Molecular phenotypes of DCIS predict overall and invasive recurrence

Abstract

Molecular phenotypes of invasive breast cancer predict early recurrence. Ductal carcinoma in situ (DCIS) exhibits similar phenotypes, but their frequency and significance remain unclear. To determine whether DCIS molecular phenotypes predict recurrence, 314 women (median age 57.7 years) with primary DCIS who were screened or entered DCIS trials in a specialist breast unit from 1990 to 2010 were studied. Expression of Ki67, estrogen receptor (ER), progesterone receptor (PR) and human epidermal growth factor receptor 2 (HER2) within primary DCIS was established using immunohistochemistry (IHC). Patients were subdivided into molecular phenotypes using IHC surrogates [Luminal A (ER/PR+HER2-), Luminal B (ER/PR+/HER2+), HER2 type (ER and PR-/HER2+) or triple negative (ER/PR/HER2)] and recurrence rates compared. Overall, there were 57 (18.2%) recurrences, 35 (11.2%) DCIS and 22 (7%) invasive cancer.

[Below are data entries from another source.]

(** ** What is never declared, and what can be masked *)

(** X5.  The 24 prototypes the file has in comments are never declared:
    whatever the SDK headers and the macro table, none of their names is
    among the declared symbols. *)
Theorem silenced_never_declared (sdk : string → table → table) (m : table) :
  length (silenced stubs_h) = 24%nat ∧
  Forall (λ d, name d ∉ symbols (include_stubs sdk m).2) (silenced stubs_h).
Proof.
  split; [reflexivity|].
  assert (Forall (λ d, name d ∉ name <$> protos stubs_h) (silenced stubs_h)) as H
    by closed.
  rewrite Forall_forall in *. intros d Hd Hin. apply (H d Hd).
  eapply elem_of_sublist; [done|]. apply fmap_sublist, run_declared.
Qed.

Lemma header_wrapper_flag (mingw cxx : bool) (v : Z) (mask : string → bool)
    (d : fundecl) (b : bool) :
  d ∈ wrappers →
  TDecl (Proto d) b ∈ header_tokens mingw cxx v mask ↔ b = mask (name d).
Proof.
  intros Hd. destruct protos_apart as (A1 & A2 & A3).
  rewrite Forall_forall in A1, A2, A3.
  unfold header_tokens. rewrite !elem_of_app. split.
  - intros [H|[H|[H|[H|[H|[H|[H|H]]]]]]].
    + destruct mingw; [apply list_elem_of_singleton in H|apply elem_of_nil in H]; done.
    + by repeat (apply elem_of_cons in H as [?|H]; [done|]); apply elem_of_nil in H.
    + destruct cxx; [apply list_elem_of_singleton in H|apply elem_of_nil in H]; done.
    + by apply list_elem_of_fmap in H as (d' & [= -> ->] & _).
    + apply gate_elem in H as [H _]. by destruct (A1 _ H).
    + apply gate_elem in H as [H _]. destruct (A2 _ H). apply elem_of_app. by left.
    + apply gate_elem in H as [H _]. destruct (A3 _ H). apply elem_of_app. by left.
    + destruct cxx; [apply list_elem_of_singleton in H|apply elem_of_nil in H]; done.
  - intros ->. do 3 right. left. apply list_elem_of_fmap. by exists d.
Qed.

(** X6.  The wrappers are declared without an [#undef] before them: on a
    first inclusion a wrapper is declared masked exactly when the SDK
    headers left its name defined as a macro. *)
Theorem wrappers_unprotected (sdk : string → table → table) (m : table)
    (d : fundecl) (b : bool) :
  defined m "C_STUBS_H" = false →
  d ∈ wrappers →
  TDecl (Proto d) b ∈ (include_stubs sdk m).2 ↔
  b = defined (sdk_table sdk m) (name d).
Proof.
  intros Hm Hd. destruct (include_first sdk m Hm) as [-> _].
  by apply header_wrapper_flag.
Qed.

(** X6 with an SDK that makes a macro of [cuMemcpy2DHtoD]: the wrapper is
    declared masked. *)
Lemma wrappers_unprotected_witness :
  defined (∅ : table) "C_STUBS_H" = false ∧
  cuMemcpy2DHtoD ∈ wrappers ∧
  (TDecl (Proto cuMemcpy2DHtoD) true ∈ (include_stubs cuda_macro_wrapper ∅).2 ↔
   true = defined (sdk_table cuda_macro_wrapper ∅) (name cuMemcpy2DHtoD)) ∧
  TDecl (Proto cuMemcpy2DHtoD) true ∈ (include_stubs cuda_macro_wrapper ∅).2.
Proof.
  split; [reflexivity|]. split; [closed|]. split; [|closed].
  apply (wrappers_unprotected cuda_macro_wrapper ∅ cuMemcpy2DHtoD true);
    [reflexivity | closed].
Defined.


(** X8.  The three names whose [#undef] is commented out, [cuMemcpy2D],
    [cuMemcpy2DAsync] and [cuTexRefSetAddress2D], are left as the SDK
    headers defined them by a first inclusion at any version, and are never
    declared by the header. *)
Theorem kept_macros_untouched (sdk : string → table → table) (m : table) :
  defined m "C_STUBS_H" = false →
  kept_macros stubs_h = ["cuMemcpy2D"; "cuMemcpy2DAsync"; "cuTexRefSetAddress2D"] ∧
  Forall (λ x, (include_stubs sdk m).1 !! x = sdk_table sdk m !! x ∧
               x ∉ symbols (include_stubs sdk m).2)
    (kept_macros stubs_h).
Proof.
  intros Hm. split; [reflexivity|].
  destruct (include_first sdk m Hm) as [_ Ht].
  assert (Forall (λ x, (x ∉ reexported) ∧ (x ∉ name <$> protos stubs_h))
            (kept_macros stubs_h)) as H by closed.
  rewrite Forall_forall in *. intros x Hx. destruct (H x Hx) as [H1 H2].
  split; [by apply Ht|]. intros Hin. apply H2.
  eapply elem_of_sublist; [done|]. apply fmap_sublist, run_declared.
Qed.

(** X8 with an SDK that makes macros of [cuMemAlloc] and [cuMemcpy2D]: the
    first is undefined by the header, the second is kept. *)
Lemma kept_macros_untouched_witness :
  defined (∅ : table) "C_STUBS_H" = false ∧
  (include_stubs cuda_copy2D ∅).1 !! "cuMemAlloc" = None ∧
  (include_stubs cuda_copy2D ∅).1 !! "cuMemcpy2D" = Some (Tokens "cuMemcpy2D_v2") ∧
  kept_macros stubs_h = ["cuMemcpy2D"; "cuMemcpy2DAsync"; "cuTexRefSetAddress2D"] ∧
  Forall (λ x, (include_stubs cuda_copy2D ∅).1 !! x = sdk_table cuda_copy2D ∅ !! x ∧
               x ∉ symbols (include_stubs cuda_copy2D ∅).2)
    (kept_macros stubs_h).
Proof.
  split; [reflexivity|]. split; [by vm_compute|]. split; [by vm_compute|].
  apply (kept_macros_untouched cuda_copy2D ∅). reflexivity.
Defined.

(** ** The MinGW lines *)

A low rate of recurrence at 5 years was seen in Luminal A DCIS (7.6%), compared with 15.8%-36.1% in other phenotypes. Independent predictors of overall recurrence on multivariate analysis were involved (<1 mm) surgical margins (HR 4.31, P < 0.001), high-grade lesions (HR 2.28, P < 0.024) and molecular phenotype (HR 5.14, P = 0.001 for Luminal B; HR 6.46, P < 0.001 for HER2 type and HR 3.27, P = 0.028 for triple-negative disease compared with Luminal A DCIS). Independent predictors for invasive recurrence were high Ki67 expression (HR 1.04, P = 0.021) and molecular phenotype (HR 13.4, P = 0.014 for Luminal B; HR 11.4, P = 0.027 for HER2 type and HR 10.3, P = 0.031 for triple negative compared with Luminal A DCIS). DCIS molecular phenotype predicts for both overall and invasive recurrence. HER2 testing of DCIS could help clinicians individualise the treatment of patients with DCIS.